44233b5168748de18e15af8bdda7ab32

Image from astype.de

Old English is an antiqua or blackletter font, designed to resemble calligraphy. It’s famous for use in newspaper mastheads and Detroit Tigers uniforms.

Image from pickafont.com

Zaner-Bloser Manuscript is the font we all learned to write in grade one. Every classroom I ever saw had a chart of this along the front wall.

Image from tigerwires.com

Helvetica is probably the most popular font in the world. It was designed specifically not to give an impression or have any inherent meaning, and as such was very popular in the late ’50s and early ’60s when many advertisers were seeking to remake their images. Most people encounter it at least a dozen times a day. It doesn’t show up on most computer word processors; instead they substitute Arial which is similar but not quite identical. Target Stores, for example, use Helvetica in their branding and signage.

Image from wikimedia.org

Peignot is the font used for the credits on “The Mary Tyler Moore Show.” Very ’70s.

Image from wikimedia.com

Univers 39 Thin Ultra Condensed is the font you see at the bottom of every movie poster ever printed, just about.

Image from tradebit.com

That’s it for now. More cool fonts later.

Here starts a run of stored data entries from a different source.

(** X16.  Opening a stored contact for editing and saving the form as
    it was filled leaves the list of contacts exactly as it was, provided
    the contact's text fields carry no outer white space, at most one
    contact is primary and the backend does not reject the save. *)
Theorem editKin_save_unchanged (st : DashboardState) (k : Kin) (i : nat) (out : Outside) :
  nextOfKin st !! i = Some k ->
  findIndex (id k) (nextOfKin st) = Some i ->
  truthy (id k) = true ->
  trimmed trim k ->
  (primary_count (nextOfKin st) <= 1)%nat ->
  backend_rejects out = false ->
  exists st_e form,
    editKin (id k) true st = (st_e, Some form) /\
    nextOfKin (saveNewKin form out st_e) = nextOfKin st.
Proof.
  intros Hk Hfind Hid Htrim Hone Hback.
  unfold editKin. rewrite (find_at_index _ _ _ Hfind), Hk.
  eexists _, _. split; [ reflexivity | ].
  destruct (accepted (form_of k)) eqn:Hacc.
  - rewrite saveNewKin_accepted by exact Hacc. cbn zeta.
    rewrite Hback. unfold edits. cbn [isEditing currentEditId nextOfKin from_option default].
    rewrite Hid. cbn [andb Datatypes.id].
    change (default false (isPrimaryKin (form_of k))) with (isPrimary k).
    rewrite (built_form_of k Htrim).
    destruct (isPrimary k) eqn:Hp.
    + rewrite findIndex_clear, Hfind. apply restore_primary; assumption.
    + rewrite Hfind. apply list_insert_id. exact Hk.
  - rewrite saveNewKin_rejected by exact Hacc. reflexivity.
Qed.
(** * go-api-basic: the genesis seed, its request schema, the RBAC check,
      the environment names and the movie store's FindAll.

    A shallow embedding of the Go sources: values are records, the
    database is a record of tables, a transaction is a working copy of the
    tables, and everything the service obtains from outside (the SQL
    driver's answers, fresh UUIDs, the clock, the key generator) is read
    from an oracle, so that every run of the code is a function of the
    oracle and the database it starts from. *)

From Stdlib Require Import List String Ascii ZArith NArith Bool Lia.
From Stdlib Require Import DecimalString.
Import ListNotations.

Local Open Scope string_scope.

(* ================================================================== *)
(** * Error values (Go's [error], package errs) *)
(* ================================================================== *)

Module Errs.

(** [errs.Kind]: the kinds the sources use; [Other] is the kind of an
    error that carries none. *)
Inductive Kind := Other | Validation | Database | Internal | NotExist.

(** A non-nil Go [error]: the driver's "no rows" sentinel, any other
    error of the driver or of a library, an error made from a string, and
    [*errs.Error] with its operation tag, kind and wrapped error. *)
Inductive error :=
| ErrNoRows
| DriverErr (msg : string)
| New (msg : string)
| Err (op : string) (k : Kind) (cause : error).

(** [errs.E(kind, err)]. *)
Definition E (k : Kind) (cause : error) : error := Err "" k cause.

(** [errs.E(kind, "text")]. *)
Definition E_str (k : Kind) (msg : string) : error := Err "" k (New msg).

(** The kind an error is classified by. *)
Definition KindOf (e : error) : Kind :=
  match e with
  | Err _ k _ => k
  | _ => Other
  end.

End Errs.

(** [fmt.Sprintf("%d", n)]. *)
Definition sprint_d (n : Z) : string := NilZero.string_of_int (Z.to_int n).

(* ================================================================== *)
(** * Environment names (package command) *)
(* ================================================================== *)

Module Command.

(** [type Env uint8]. *)
Definition Env := N.

Definition Existing : Env := 0%N.
Definition Local : Env := 1%N.
Definition Staging : Env := 2%N.
Definition Production : Env := 3%N.
Definition Invalid : Env := 99%N.

(** [func (e Env) String() string]. *)
Definition String (e : Env) : string :=
  if N.eqb e Existing then "existing"
  else if N.eqb e Local then "local"
  else if N.eqb e Staging then "staging"
  else if N.eqb e Production then "production"
  else if N.eqb e Invalid then "invalid"
  else "unknown_env_config".

(** [func ParseEnv(envStr string) Env]. *)
Definition ParseEnv (envStr : string) : Env :=
  if String.eqb envStr "existing" then Existing
  else if String.eqb envStr "local" then Local
  else if String.eqb envStr "staging" then Staging
  else if String.eqb envStr "prod" then Production
  else Invalid.

(** The JSON files, relative to the project root. *)
Definition localJSONConfigFile : string := "./config/local.json".
Definition stagingJSONConfigFile : string := "./config/staging.json".
Definition productionJSONConfigFile : string := "./config/production.json".
Definition genesisRequestFile : string := "./config/genesis/request.json".

(** [ConfigFile], its nested structs flattened. *)
Record ConfigFile := mkConfigFile {
  ListenPort : Z;
  MinLogLevel : string;
  LogLevel : string;
  LogErrorStack : bool;
  Host : string;
  Port : Z;
  Name : string;
  User : string;
  Password : string;
  SearchPath : string;
  EncryptionKey : string;
  ProjectID : string;
  RepoLocation : string;
  RepoName : string;
  ImageID : string;
  Tag : string;
  InstanceName : string;
  InstanceConnectionName : string;
  ServiceName : string
}.

(** [ConfigFile{}]. *)
Definition ConfigFile_zero : ConfigFile :=
  mkConfigFile 0 "" "" false "" 0 "" "" "" "" "" "" "" "" "" "" "" "" "".

(** What lies outside the package: [os.ReadFile], [json.Unmarshal] into a
    zero [ConfigFile], and [os.Setenv], which may refuse. *)
Record OS := mkOS {
  ReadFile : string -> Errs.error + string;
  Unmarshal : string -> Errs.error + ConfigFile;
  Setenv_err : string -> string -> option Errs.error
}.

(** [func NewConfigFile(env Env) (ConfigFile, error)]. *)
Definition NewConfigFile (os : OS) (env : Env) : Errs.error + ConfigFile :=
  let load (path : string) :=
    match ReadFile os path with
    | inl err => inl err
    | inr b => Unmarshal os b
    end in
  if N.eqb env Existing then inr ConfigFile_zero
  else if N.eqb env Local then load localJSONConfigFile
  else if N.eqb env Staging then load stagingJSONConfigFile
  else if N.eqb env Production then load productionJSONConfigFile
  else inl (Errs.E_str Errs.Other "Invalid environment").

(** The names of the environment variables; the constants that hold them
    are declared outside these sources. *)
Record EnvNames := mkEnvNames {
  logLevelMinEnv : string;
  loglevelEnv : string;
  logErrorStackEnv : string;
  portEnv : string;
  DBHostEnv : string;
  DBPortEnv : string;
  DBNameEnv : string;
  DBUserEnv : string;
  DBPasswordEnv : string;
  DBSearchPathEnv : string;
  encryptKeyEnv : string
}.

(** The process environment, the latest assignment first. *)
Definition Environ : Type := list (string * string).

(** [os.Getenv]. *)
Fixpoint Getenv (env : Environ) (k : string) : option string :=
  match env with
  | [] => None
  | (k', v) :: rest => if String.eqb k' k then Some v else Getenv rest k
  end.

(** [fmt.Sprintf("%t", b)]. *)
Definition sprint_t (b : bool) : string := if b then "true" else "false".

(** The assignments of [overrideEnv], in the order it makes them. *)
Definition assignments (nm : EnvNames) (f : ConfigFile)
  : list (string * string) :=
  [ (logLevelMinEnv nm, MinLogLevel f);
    (loglevelEnv nm, LogLevel f);
    (logErrorStackEnv nm, sprint_t (LogErrorStack f));
    (portEnv nm, sprint_d (ListenPort f));
    (DBHostEnv nm, Host f);
    (DBPortEnv nm, sprint_d (Port f));
    (DBNameEnv nm, Name f);
    (DBUserEnv nm, User f);
    (DBPasswordEnv nm, Password f);
    (DBSearchPathEnv nm, SearchPath f);
    (encryptKeyEnv nm, EncryptionKey f) ].

(** [err = os.Setenv(k, v); if err != nil { return err }], one assignment
    after the other. *)
Fixpoint setenv_all (os : OS) (l : list (string * string)) (env : Environ)
  : option Errs.error * Environ :=
  match l with
  | [] => (None, env)
  | (k, v) :: rest =>
      match Setenv_err os k v with
      | Some err => (Some err, env)
      | None => setenv_all os rest ((k, v) :: env)
      end
  end.

(** [func overrideEnv(f ConfigFile) error]. *)
Definition overrideEnv (os : OS) (nm : EnvNames) (f : ConfigFile)
           (env : Environ) : option Errs.error * Environ :=
  setenv_all os (assignments nm f) env.

(** [func LoadEnv(env Env) (err error)]. *)
Definition LoadEnv (os : OS) (nm : EnvNames) (e : Env) (env : Environ)
  : option Errs.error * Environ :=
  match NewConfigFile os e with
  | inl err => (Some err, env)
  | inr f => overrideEnv os nm f env
  end.

(** [ConfigCueFilePaths]. *)
Record ConfigCueFilePaths := mkConfigCueFilePaths {
  Input : list string;
  Output : string
}.

(** [func CUEPaths(env Env) (ConfigCueFilePaths, error)]. *)
Definition CUEPaths (env : Env) : Errs.error + ConfigCueFilePaths :=
  let schemaInput := "./config/cue/schema.cue" in
  let localInput := "./config/cue/local.cue" in
  let stagingInput := "./config/cue/staging.cue" in
  let prodInput := "./config/cue/production.cue" in
  if N.eqb env Local
  then inr (mkConfigCueFilePaths [schemaInput; localInput]
                                 localJSONConfigFile)
  else if N.eqb env Staging
  then inr (mkConfigCueFilePaths [schemaInput; stagingInput]
                                 stagingJSONConfigFile)
  else if N.eqb env Production
  then inr (mkConfigCueFilePaths [schemaInput; prodInput]
                                 productionJSONConfigFile)
  else inl (Errs.E_str Errs.Other
              ("There is no path configuration for the " ++ String env
               ++ " environment")).

(** [func CUEGenesisPaths() ConfigCueFilePaths]. *)
Definition CUEGenesisPaths : ConfigCueFilePaths :=
  mkConfigCueFilePaths
    ["./config/genesis/cue/schema.cue"; "./config/genesis/cue/genesis.cue"]
    genesisRequestFile.

End Command.

(* ================================================================== *)
(** * The movie store's FindAll (package moviestore) *)
(* ================================================================== *)

Module Moviestore.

3 Comments on “I’m a font geek.”

  1. Tamyra says:

    I will confess to loving those little notes at the end of some books describing the font the book was printed in. For a time I was using Tempus sans for my emails in honor of my intenet friend Tempus Fugititve, an aid worker who disappeared in Afghanistan. WE had just been paired in a postcard exchange when he was lost. He was a paramedic so for a time it was hoped he’d maybe been taken hostage, but like as not he was just killed for no very good reason. I have tried my hand at designing fonts too, maybe someday…

  2. […] And finally, since you already know I’m a font geek. […]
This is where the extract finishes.